A rectangular loop of wire ABCD is kept close to an infinitely long wire carrying a current I(t)=I_{0}(I-\frac{t}{T}) for 0\leq t\leq T and I(0) = 0\; for \; t >T(figure). Find the total charge passing through a given point in the loop, in time T. The resistance of the loop is R.

Answers (1)

I=\frac{E}{R}=\frac{1}{R}\frac{d\phi }{dt}

According to the problem electric current is given as a function of time.

I(t)=\frac{dQ}{dt}\; or\; \frac{dQ}{dt}=\frac{1}{R}\frac{d\phi }{dt}

Integrating the variable separately in the form of the differential equation for finding the charge Q that passed in time t, we have

Q(t_{1})-Q(t_{2})=\frac{1}{R}\left [ \phi (t_{1})-\phi (t_{2}) \right ]
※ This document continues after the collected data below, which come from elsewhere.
(** The entries of one row with both ends in [R], and those leaving [R]. *)
Lemma row_sum_internal (R : list Z) (i : Z) (r : list (Z * Qc)) :
  Qc_sum (snd <$> filter (λ e : Z * Z * Qc, e.1.1 ∈ R ∧ e.1.2 ∈ R)
                         ((λ e : Z * Qc, (i, e.1, e.2)) <$> r)) =
  (ind R i * Qc_sum ((λ e : Z * Qc, e.2 * ind R e.1) <$> r))%Qc.
Proof.
  unfold ind. induction r as [|[c w] r IH]; csimpl.
  - rewrite Qc_sum_nil. ring.
  - rewrite (Qc_sum_cons (w * _)%Qc), Qcmult_plus_distr_r, <-IH. rewrite filter_cons. simpl.
    destruct (decide (i ∈ R)), (decide (c ∈ R)).
    + rewrite decide_True by done. csimpl. rewrite Qc_sum_cons. ring.
    + rewrite decide_False by naive_solver. ring.
    + rewrite decide_False by naive_solver. ring.
    + rewrite decide_False by naive_solver. ring.
Qed.

Lemma row_sum_boundary (R : list Z) (i : Z) (r : list (Z * Qc)) :
  Qc_sum (snd <$> filter (λ e : Z * Z * Qc, e.1.1 ∈ R ∧ e.1.2 ∉ R)
                         ((λ e : Z * Qc, (i, e.1, e.2)) <$> r)) =
  (ind R i * Qc_sum ((λ e : Z * Qc, e.2 * (1 - ind R e.1)) <$> r))%Qc.
Proof.
  unfold ind. induction r as [|[c w] r IH]; csimpl.
  - rewrite Qc_sum_nil. ring.
  - rewrite (Qc_sum_cons (w * _)%Qc), Qcmult_plus_distr_r, <-IH. rewrite filter_cons. simpl.
    destruct (decide (i ∈ R)), (decide (c ∈ R)).
    + rewrite decide_False by naive_solver. ring.
    + rewrite decide_True by done. csimpl. rewrite Qc_sum_cons. ring.
    + rewrite decide_False by naive_solver. ring.
    + rewrite decide_False by naive_solver. ring.
Qed.

Lemma row_columns_tabulate n f i c w :
  (i < n)%nat → (c, w) ∈ row (tabulate n f) i → 0 ≤ c < Z.of_nat n.
Proof.
  intros Hi Hin. rewrite row_tabulate in Hin by done.
  apply elem_of_tab_row_inv in Hin as (j & -> & Hj & _). lia.
Qed.

Lemma quadratic_form n f R :
  let A := tabulate n f in
  let v := (λ i, ind R (Z.of_nat i)) <$> seq 0 n in
  np_dot v (csr_dot A v) = internal_weight A R.
Proof.
  intros A v. subst v. unfold np_dot, csr_dot, internal_weight, entries, rows.
  replace (shape A) with n by done.
  rewrite zip_with_fmap_l, !zip_with_fmap_r, zip_with_diag.
  rewrite filter_bind, fmap_bind_list, Qc_sum_fmap_concat.
  apply Qc_sum_ext. intros i Hi%elem_of_seq.
  rewrite row_sum_internal. f_equal.
  apply Qc_sum_ext. intros [c w] Hin. simpl.
  apply row_columns_tabulate in Hin; [|lia].
  rewrite list_lookup_fmap, lookup_seq_lt by lia. simpl.
  by rewrite Z2Nat.id by lia.
Qed.

Local Open Scope Z_scope.

Lemma tabulated_tabulate n f : tabulated (tabulate n f).
Proof. by exists f. Qed.

Lemma tabulated_symmetrized A : tabulated A → tabulated (symmetrized A).
Proof.
  intros HA. unfold symmetrized. case_decide; [done|]. apply tabulated_tabulate.
Qed.

Lemma edge_matrix_tabulate s t w A0 :
  edge_matrix s t w = Ok A0 → A0 = tabulate (shape A0) (coo_sum s t w) ∧ (0 < shape A0)%nat.
Proof.
  unfold edge_matrix. destruct (np_max s) as [smax|] eqn:Hs; [|done].
  destruct (np_max t) as [tmax|] eqn:Ht; [|done].
  unfold csr_from_coo. repeat case_decide; intros [=]; subst.
  rewrite shape_tabulate. split; [done|].
  destruct s as [|x s]; [done|]. simpl in Hs.
  destruct_and!. match goal with H : Forall _ (x :: s) |- _ => apply Forall_cons in H as [? _] end.
  lia.
Qed.

Lemma constructed_facts_of G : constructed G → constructed_facts G.
Proof.
  intros (s & t & w & A0 & HA & ->).
  apply edge_matrix_tabulate in HA as [HA Hpos].
  split; simpl; try done.
  - apply tabulated_symmetrized. rewrite HA. apply tabulated_tabulate.
  - rewrite shape_symmetrized. lia.
Qed.

(** * The reference scorer *)

Lemma set_scores_reference_run σ g G L R :
  graph_at σ g G L → constructed_facts G →
  Forall (λ v, 0 ≤ v < g_n G) R →
  set_scores g R false σ =
  (Ok (finish_scores (g_n G) (g_vol G) R (Qc_sum (degree G <$> R))
         (Qc_sum (degree G <$> R) - internal_weight (g_matrix G) R)%Qc), σ).
Proof.
  intros Hat HG HR. destruct HG as [cf_matrix0 cf_n0 cf_pos0 _ cf_d0 _ _ _ _ _ _].
  unfold set_scores, get_int, get_array, get_matrix, get_float.
  read Hat.
  rewrite np_take_in_range.
  2:{ rewrite cf_d0, row_sums_length, <-cf_n0. done. }
  read Hat. rewrite decide_False by lia. read Hat.
  rewrite np_put_indicator by (rewrite Z2Nat.id by lia; done).
  read Hat.
  rewrite decide_True.
  2:{ rewrite length_fmap, length_seq. lia. }
  read Hat.
  destruct cf_matrix0 as [f Hf].
  replace (Z.to_nat (g_n G)) with (shape (g_matrix G)) by lia.
  pose proof (quadratic_form (shape (g_matrix G)) f R) as Hq. simpl in Hq.
  rewrite <-Hf in Hq. rewrite Hq. done.
Qed.

Local Open Scope Z_scope.

Lemma py_min_Qc_min a b : py_min a b = Qc_min a b.
Proof.
  unfold py_min, Qc_min. repeat case_decide; try done.
  - exfalso. by eapply Qclt_not_le.
  - exfalso. by apply Qcnot_lt_le in H.
Qed.

Lemma Qc_min_eq_l a b : Qc_min a b = a ↔ ¬ (b < a)%Qc.
Proof.
  unfold Qc_min. case_decide as H; split; try done.
  - intros _. by apply Qcle_not_lt.
  - intros ->. apply Qcnot_le_lt in H. by apply Qclt_not_eq in H.
  - intros Hn. by apply Qcnot_lt_le in Hn.
Qed.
Q(t_{1})=L_{1}\frac{\mu _{0}}{2\pi}\int_{x}^{L_{2}+x}\frac{dx'}{x'}I(t_{1}) [Refer to the Eq. (i) of answer no.25]

=\frac{\mu _{0}L_{1}}{2\pi}I(t_{1})ln\frac{L_{2}+x}{x}

Therefore the magnitude of the charge is

Q=\frac{1}{R}\left [ \phi (T)-\phi (0) \right ]

=\frac{\mu _{0}L_{1}}{2\pi}I(t_{1})ln\frac{L_{2}+x}{x}[I(T)-I(0)]

Now I(T)=0\; and \; I(0)=1

\therefore Q=\frac{\mu _{0}L_{1}}{2\pi}I_{0}In \left ( \frac{L_{2}+x}{x} \right )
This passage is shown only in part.